■ **AVAILABLE DATA**

(* ===== verification/RpcServer.v ===== *)
(** * The RPC server endpoint ([rpcs], src/rpc/rpc.cc and include/rpc/rpc.h)

    - [ReplyWindow]: what the server remembers of a client's requests and the
      two operations on it, [checkduplicate_and_update] and [add_reply];
    - [Rpcs]: the server object and [dispatch] with its connection references.

    [std::list] is a list; an iterator is a split of it into the elements
    before and from the position on. *)

From S2P Require Import Prelude.
From S2P Require Import Marshall.
From S2P Require Import Stubs.

Module ReplyWindow.

Inductive rpcstate_t := NEW | INPROGRESS | DONE | FORGOTTEN.

#[global] Instance rpcstate_eq_dec : EqDecision rpcstate_t.
Proof. solve_decision. Defined.

(** [struct reply_t]; [rt_buf] holds the bytes [buf] points to. *)
Record reply_t := Reply {
  rt_xid : Z;
  rt_cb_present : bool;
  rt_buf : option (list Z);
  rt_sz : Z;
}.

Definition reply_new (xid : Z) : reply_t := Reply xid false None 0.

(** What reading through [end()] of a list yields. The standard leaves it
    undefined ([strict_end]); in libstdc++ the end node holds the number of
    elements, which is read as [xid] with [cb_present] unset. *)
Class EndNode := end_node : list reply_t -> outcome reply_t.

Definition strict_end : EndNode := fun _ => Fault Undefined.
Definition libstdcxx_end : EndNode :=
  fun w => Val (Reply (u32 (Z.of_nat (length w))) false None 0).

Inductive scan_result :=
| ScanFound (st : rpcstate_t) (b : option (list Z)) (sz : Z) (w : list reply_t)
| ScanMissing (w : list reply_t)
| ScanOutOfFuel.

Abbreviation window_map := (gmap Z (list reply_t)).

Section ops.
Context `{EndNode}.

(** The two tests of the loop body on the entry the iterator is at. *)
Definition acknowledged (e : reply_t) (xid_rep : Z) : bool :=
  (rt_xid e <? xid_rep) && rt_cb_present e.
Definition found (e : reply_t) (w : list reply_t) : scan_result :=
  if rt_cb_present e then ScanFound DONE (rt_buf e) (rt_sz e) w
  else ScanFound INPROGRESS None 0 w.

■ **YOUR TASK**
Go through the material above, and wherever a line holds the word "Require", copy it.

■ **RESPONSE**
From S2P Require Import Prelude.
From S2P Require Import Marshall.
From S2P Require Import Stubs.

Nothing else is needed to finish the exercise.